Assignment
Start at the line below containing "(** What the" and stop at the line containing "chain_ok : exists". Repeat every line of that stretch exactly, and nothing outside it.
++++++++++
Lemma first_difference (k l : list byte) : length k = 8%nat -> length l = 8%nat -> Z.lxor (le_val k) (le_val l) <> 0 ->
  let t := countr_zero (Z.lxor (le_val k) (le_val l)) / 8 in
  0 <= t < 8 /\ take (Z.to_nat t) k = take (Z.to_nat t) l.
Proof using.
  intros Hk Hl Hd t. pose proof (le_val_range k) as Rk. pose proof (le_val_range l) as Rl. rewrite Hk in Rk. rewrite Hl in Rl.
  change (256 ^ Z.of_nat 8) with (2 ^ 64) in *.
  assert (0 <= Z.lxor (le_val k) (le_val l)) as Hn by (apply Z.lxor_nonneg; lia).
  assert (Z.log2 (Z.lxor (le_val k) (le_val l)) < 64) as Hlog.
  { assert (forall v, 0 <= v < 2 ^ 64 -> Z.log2 v < 64) as Hv.
    { intros v Hv. destruct (Z.eq_dec v 0) as [->|]; [done|]. apply Z.log2_lt_pow2; lia. }
    eapply Z.le_lt_trans; [apply Z.log2_lxor; lia|]. pose proof (Hv _ Rk). pose proof (Hv _ Rl). lia. }
  subst t. destruct (Z.lxor (le_val k) (le_val l)) as [|q|q] eqn:E; [done| |lia]. cbn [countr_zero].
  destruct (trailing_zeros_low q) as [H1 H2]. set (t := trailing_zeros q / 8).
  assert (0 <= t < 8) as Ht by (subst t; lia). split; [done|].
  apply le_val_inj; [by rewrite !length_take, Hk, Hl|]. rewrite <- !le_val_low by lia.
  rewrite <- pow256. apply Z.bits_inj'. intros j Hj.
  destruct (Z.lt_ge_cases j (8 * Z.of_nat (Z.to_nat t))) as [Hlt|Hge]; [|by rewrite !Z.mod_pow2_bits_high by lia].
  rewrite !Z.mod_pow2_bits_low by lia. pose proof (H2 j ltac:(subst t; lia)) as Hb'. rewrite <- E, Z.lxor_spec in Hb'.
  destruct (Z.testbit (le_val k) j), (Z.testbit (le_val l) j); done.
Qed.

Lemma take_agree c d (n t : nat) : take t (take n (drop c w)) = take t (take n (drop d w)) -> (t <= n)%nat ->
  forall i, (i < t)%nat -> w !! (c + i)%nat = w !! (d + i)%nat.
Proof using.
  intros E Hn i Hi. apply (f_equal (lookup i)) in E. rewrite !take_take, !lookup_take_lt, !lookup_drop in E by lia. exact E.
Qed.

Lemma load64_some k : 0 <= k -> k + 8 <= len w -> load64 w k = Some (le_val (take 8 (drop (Z.to_nat k) w))).
Proof using. intros H1 H2. unfold load64. rewrite subspan_some by lia. rewrite <- le_value_eq. done. Qed.

Lemma length_word k : 0 <= k -> k + 8 <= len w -> length (take 8 (drop (Z.to_nat k) w)) = 8%nat.
Proof using. intros H1 H2. rewrite length_take, length_drop. unfold len in *. lia. Qed.

Lemma agree_word n t : 0 <= n -> 0 <= t <= 8 -> agree w a b n ->
  take (Z.to_nat t) (take 8 (drop (Z.to_nat (a + n)) w)) = take (Z.to_nat t) (take 8 (drop (Z.to_nat (b + n)) w)) -> agree w a b (n + t).
Proof using Ha Hb.
  intros Hn Ht Hw E i Hi. destruct (Z.lt_ge_cases i n) as [Hlt|Hge]; [apply Hw; lia|].
  pose proof (take_agree _ _ _ _ E ltac:(lia) (Z.to_nat (i - n)) ltac:(lia)) as E'.
  replace (Z.to_nat (a + i)) with (Z.to_nat (a + n) + Z.to_nat (i - n))%nat by lia.
  by replace (Z.to_nat (b + i)) with (Z.to_nat (b + n) + Z.to_nat (i - n))%nat by lia.
Qed.

Lemma common_loop_spec fuel : forall n, 0 <= n <= limit -> limit - n < 8 * Z.of_nat fuel -> agree w a b n ->
  exists m, common_loop fuel w a b n limit = Some m /\ n <= m <= limit /\ agree w a b m.
Proof using Ha Hb La Lb.
  induction fuel as [|fuel IH]; intros n Hn Hf Hw; [lia|]. cbn [common_loop].
  destruct (Z.leb_spec (n + 8) limit) as [Hle|Hgt]; [|apply common_bytes_spec; [done|lia|done]].
  rewrite !load64_some by lia. cbn [base.mbind option_bind]. cbv zeta.
  set (k := take 8 (drop (Z.to_nat (a + n)) w)). set (l := take 8 (drop (Z.to_nat (b + n)) w)).
  assert (length k = 8%nat) as Hk by (apply length_word; lia). assert (length l = 8%nat) as Hl by (apply length_word; lia).
  destruct (Z.eqb_spec (Z.lxor (le_val k) (le_val l)) 0) as [E|N].
  - destruct (IH (n + 8)) as (m & Em & Hm & Hw'); [lia|lia| |exists m; split_and!; [done|lia..|done]].
    apply agree_word; [lia|lia|done|]. apply Z.lxor_eq in E. apply le_val_inj in E; [|by rewrite Hk, Hl]. fold k l. by rewrite E.
  - destruct (first_difference k l Hk Hl N) as [Ht E]. eexists. split; [done|]. split; [lia|]. apply agree_word; [lia|lia|done|exact E].
Qed.

Lemma common_length_spec : 0 <= limit -> exists n, common_length w a b limit = Some n /\ 0 <= n <= limit /\ agree w a b n.
Proof using Ha Hb La Lb.
  intros H. apply common_loop_spec; [lia|lia|]. intros i Hi. lia.
Qed.
End Common.

(** ** The tables *)

Import Compressor.

(** What the search relies on: [T] is everything since the last reset, and the
    window its end.  Nothing is said of the entries of the tables. *)
Record search_ok (s : t) (T : list byte) : Prop := mkSearch {
  hash_ok : 0 <= hash_shift s <= 32 /\ head_size s = 2 ^ (32 - hash_shift s);
  chain_ok : exists k, 0 <= k /\ chain_size s = 2 ^ k /\ chain_mask s = 2 ^ k - 1;
  window_ok : window s = drop (Z.to_nat (window_start s - reset_pos s)) T;
  start_ok : 0 <= window_start s - reset_pos s <= len T
}.

(** Only the tables have changed. *)
Definition tables (s s' : t) : Prop := exists h c, s' = with_tables h c s.

Lemma tables_trans a b c : tables a b -> tables b c -> tables a c.
Proof. intros (h & k & ->) (h' & k' & ->). by exists h', k'. Qed.

Lemma tables_refl s : tables s s.
Proof. exists (head s), (chain s). by destruct s. Qed.

Lemma tables_ok s s' T : tables s s' -> search_ok s T -> search_ok s' T.
Proof. intros (h & c & ->) [H C W S]. by split. Qed.

Lemma window_end_eq s T : search_ok s T -> window_end s = reset_pos s + len T.
Proof. intros [_ _ W S]. unfold window_end. rewrite W, len_drop. lia. Qed.

Lemma window_lookup s T i : search_ok s T -> window_start s <= i ->
  window s !! Z.to_nat (i - window_start s) = T !! Z.to_nat (i - reset_pos s).
Proof. intros [_ _ W S] Hi. rewrite W, lookup_drop. f_equal. lia. Qed.

Lemma get_some m size i : 0 <= i < size -> exists v, get m size i = Some v.
Proof. intros H. unfold get. rewrite (proj2 (Z.leb_le 0 i)), (proj2 (Z.ltb_lt i size)) by lia. by eexists. Qed.

Lemma set_some m size i v : 0 <= i < size -> set m size i v = Some (<[i := v]> m).
Proof. intros H. unfold set. by rewrite (proj2 (Z.leb_le 0 i)), (proj2 (Z.ltb_lt i size)) by lia. Qed.

Lemma chain_index_ok s T pos : search_ok s T -> 0 <= chain_index pos s < chain_size s.
Proof.
  intros [_ (k & Hk & Hs & Hm) _ _]. unfold chain_index. rewrite Hm, Hs, (land_low _ _ k) by (rewrite ?Z.ones_equiv; lia).
  apply Z.mod_pos_bound. apply Z.pow_pos_nonneg; lia.
Qed.

Lemma hash3_some w k shift : 0 <= k -> k + 3 <= len w -> 0 <= shift <= 32 ->
  exists h, hash3 w k shift = Some h /\ 0 <= h < 2 ^ (32 - shift).
Proof.
  intros H1 H2 H3. unfold hash3. rewrite subspan_some by lia. cbn [base.mbind option_bind]. eexists. split; [done|].
  set (v := wrap 32 _). assert (0 <= v < 2 ^ 32) as Hv by (apply Z.mod_pos_bound; lia).
  rewrite Z.shiftr_div_pow2 by lia. pose proof (Z.pow_pos_nonneg 2 shift ltac:(lia) ltac:(lia)).
  split; [apply Z.div_pos; lia|]. apply Z.div_lt_upper_bound; [lia|]. rewrite <- Z.pow_add_r by lia.
  replace (shift + (32 - shift)) with 32 by lia. lia.
Qed.

(** Entering a position, which [insert] and [find_match] both do. *)
Lemma enter s T pos : search_ok s T -> window_start s <= pos -> pos + 3 <= window_end s ->
  exists h entry c hd, hash3 (window s) (pos - window_start s) (hash_shift s) = Some h /\ get (head s) (head_size s) h = Some entry /\
    set (chain s) (chain_size s) (chain_index pos s) entry = Some c /\ set (head s) (head_size s) h (wrap 32 (pos + 1)) = Some hd.
Proof.
  intros O Hs He. unfold window_end in He. destruct (hash_ok _ _ O) as [Hsh Hhd].
  destruct (hash3_some (window s) (pos - window_start s) (hash_shift s)) as (h & Eh & Rh); [lia..|].
  destruct (get_some (head s) (head_size s) h) as [entry Ee]; [by rewrite Hhd|].
  exists h, entry, (<[chain_index pos s := entry]> (chain s)), (<[h := wrap 32 (pos + 1)]> (head s)).
  split_and!; [done|done|apply set_some; by eapply chain_index_ok|apply set_some; by rewrite Hhd].
Qed.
++++++++++
Answer area
(** What the search relies on: [T] is everything since the last reset, and the
    window its end.  Nothing is said of the entries of the tables. *)
Record search_ok (s : t) (T : list byte) : Prop := mkSearch {
  hash_ok : 0 <= hash_shift s <= 32 /\ head_size s = 2 ^ (32 - hash_shift s);
  chain_ok : exists k, 0 <= k /\ chain_size s = 2 ^ k /\ chain_mask s = 2 ^ k - 1;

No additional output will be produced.